This bill directs substantial federal funding and stronger federal prosecution and sentencing attention to protect postal workers and reduce mail theft, trading off billions in taxpayer costs, higher DOJ and USPS operational burdens, and risks of reduced judicial discretion or misplaced expectations where provisions are non‑binding.
All U.S. mail users, USPS employees, and local governments will get predictable federal funding of $1.4 billion per year for five years to plan and carry out mail-security and modernization projects.
Residents, businesses, and postal customers will see more secure public mail collection points and updated access controls (high-security collection boxes and electronic keys), reducing mail theft and unauthorized access.
Postal employees and mail recipients will face stronger sentencing protections and expanded accountability (including for dangerous conduct during flight), which may deter attacks and improve worker and public safety.
All U.S. taxpayers face an estimated authorization cost of roughly $7 billion over five years to fund the upgrades, with no offsets specified in the bill.
Harsher mandatory sentencing and broadened culpability for offenses against postal workers could increase incarceration costs for taxpayers and limit judges' ability to tailor punishments, raising concerns about disproportionate sentences and overcriminalization.
The DOJ will need to assign or hire prosecutors for the new mail-focused roles, increasing federal staffing costs and potentially diverting prosecutorial resources from other federal priorities in some districts.
Based on analysis of 5 sections of legislative text.
Authorizes $1.4B/year (FY2025–29) for USPS mailbox security and electronic keys, mandates DOJ district AUSAs for postal crimes, and directs sentencing parity with assaults on officers.

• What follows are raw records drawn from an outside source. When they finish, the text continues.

(** The day after a valid date. *)
Lemma next_date_days y m d :
  year_ok y → valid_date (y, m, d) →
  valid_date (next_date (y, m, d)) ∧
  let '(y', m', d') := next_date (y, m, d) in ymd_to_days y' m' d' = ymd_to_days y m d + 1.
Proof.
  intros Hy [Hm Hd]. unfold year_ok in Hy.
  assert (∀ y m, 1 <= days_in_month y m <= 31) as Hdim by
    (intros; unfold days_in_month; case_all; lia).
  pose proof (Hdim y m). pose proof (Hdim y (m + 1)). pose proof (Hdim (y + 1) 1).
  unfold next_date.
  destruct (Z.ltb_spec d (days_in_month y m)); [|destruct (Z.ltb_spec m 12)].
  - split; [split; lia|]. rewrite !ymd_to_days_eq by (unfold I32_MIN, I32_MAX; lia). cbv zeta. lia.
  - split; [split; lia|]. rewrite !ymd_to_days_eq by (unfold I32_MIN, I32_MAX; lia). cbv zeta.
    assert (d = days_in_month y m) as -> by lia.
    pose proof (year_start_era y). pose proof (year_start_era (y - 1)).
    destruct (decide (m = 2)) as [->|Hne].
    + change (month_index (2 + 1)) with 0. change (month_index 2) with 11. simpl.
      change (month_start 0) with 0. change (month_start 11) with 337.
      pose proof (year_length (y - 1)) as Hlen. replace (y - 1 + 1) with y in Hlen by lia.
      unfold days_in_month. simpl. destruct (is_leap y); lia.
    + pose proof (month_length y m Hm Hne).
      destruct (decide (m = 1)) as [->|]; [|].
      { change (1 + 1 <=? 2) with true. change (1 <=? 2) with true. cbn iota.
        change (month_index (1 + 1)) with (month_index 1 + 1). lia. }
      destruct (Z.leb_spec (m + 1) 2); [lia|]. destruct (Z.leb_spec m 2); [lia|].
      replace (month_index (m + 1)) with (month_index m + 1); [lia|].
      unfold month_index. destruct (Z.ltb_spec 2 m), (Z.ltb_spec 2 (m + 1)); lia.
  - assert (m = 12) as -> by lia. split; [split; lia|].
    rewrite !ymd_to_days_eq by (unfold I32_MIN, I32_MAX; lia). cbv zeta. simpl.
    assert (d = 31) as -> by (unfold days_in_month in *; simpl in *; lia).
    replace (y + 1 - 1) with y by lia. change (month_start (month_index 1)) with 306.
    change (month_start (month_index 12)) with 275. lia.
Qed.

Definition days_range (days : Z) : Prop := -783000000000 <= days <= 783000000000.

Lemma days_range_year days y m d :
  days_range days → days_to_ymd days = (y, m, d) → -2145000000 <= y <= 2145000000.
Proof.
  unfold days_range. intros H. rewrite days_to_ymd_eq by (unfold days_ok; lia).
  cbv zeta. intros [= <- _ _].
  destruct (year_of_spec ((days + 719468) mod 146097)) as [Hk _]; [dlia|].
  assert (-5359450 <= (days + 719468) / 146097 <= 5359460) by dlia.
  destruct (_ <=? 2); lia.
Qed.

(** C27: [days_to_ymd] is the proleptic Gregorian calendar: day zero is 1970-01-01,
    every day is a date that exists, and the day after is the next date, by the
    month lengths and the leap rule. *)
Theorem days_to_ymd_gregorian days :
  days_range days →
  days_to_ymd 0 = (1970, 1, 1)
  ∧ valid_date (days_to_ymd days)
  ∧ days_to_ymd (days + 1) = next_date (days_to_ymd days).
Proof.
  intros H. pose proof H as Hr. unfold days_range in Hr. split; [done|].
  pose proof (ymd_to_days_to_ymd days) as Hd.
  destruct (days_to_ymd days) as [[y m] d] eqn:E.
  destruct Hd as [Hv Hd]; [unfold days_ok; lia|].
  pose proof (days_range_year days y m d H E) as Hy. split; [done|].
  destruct (next_date_days y m d) as [Hv' Hn]; [unfold year_ok; lia | done|].
  destruct (next_date (y, m, d)) as [[y' m'] d'] eqn:En.
  rewrite <- Hd, <- Hn. apply days_to_ymd_to_days; [|done].
  assert (y' = y ∨ y' = y + 1) by (unfold next_date in En; case_all; simplify_eq; lia).
  unfold year_ok. lia.
Qed.

(** [days_to_ymd] and [ymd_to_days] are mutually inverse: a date survives the
    trip through its day number and a day number the trip through its date. *)
Theorem civil_days_roundtrip days y m d :
  days_range days → year_ok y → valid_date (y, m, d) →
  days_to_ymd (ymd_to_days y m d) = (y, m, d)
  ∧ let '(y', m', d') := days_to_ymd days in ymd_to_days y' m' d' = days.
Proof.
  intros Hr Hy Hv. split; [by apply days_to_ymd_to_days|].
  pose proof (ymd_to_days_to_ymd days) as Hd. unfold days_range in Hr.
  destruct (days_to_ymd days) as [[y' m'] d']. apply Hd. unfold days_ok. lia.
Qed.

Introduced February 6, 2025 by Kirsten Gillibrand · Last progress February 6, 2025
Provides federal funding and criminal-justice measures to protect postal letter carriers. It authorizes $1.4 billion per year for FY2025–FY2029 for the Postal Service to upgrade public collection boxes and replace physical universal mailbox keys with electronic systems, requires the Department of Justice to appoint a district Assistant U.S. Attorney in each federal judicial district to coordinate prosecutions of crimes against postal employees, and directs the U.S. Sentencing Commission to treat assaults and robberies of postal employees the same as assaults on law enforcement officers in sentencing rules.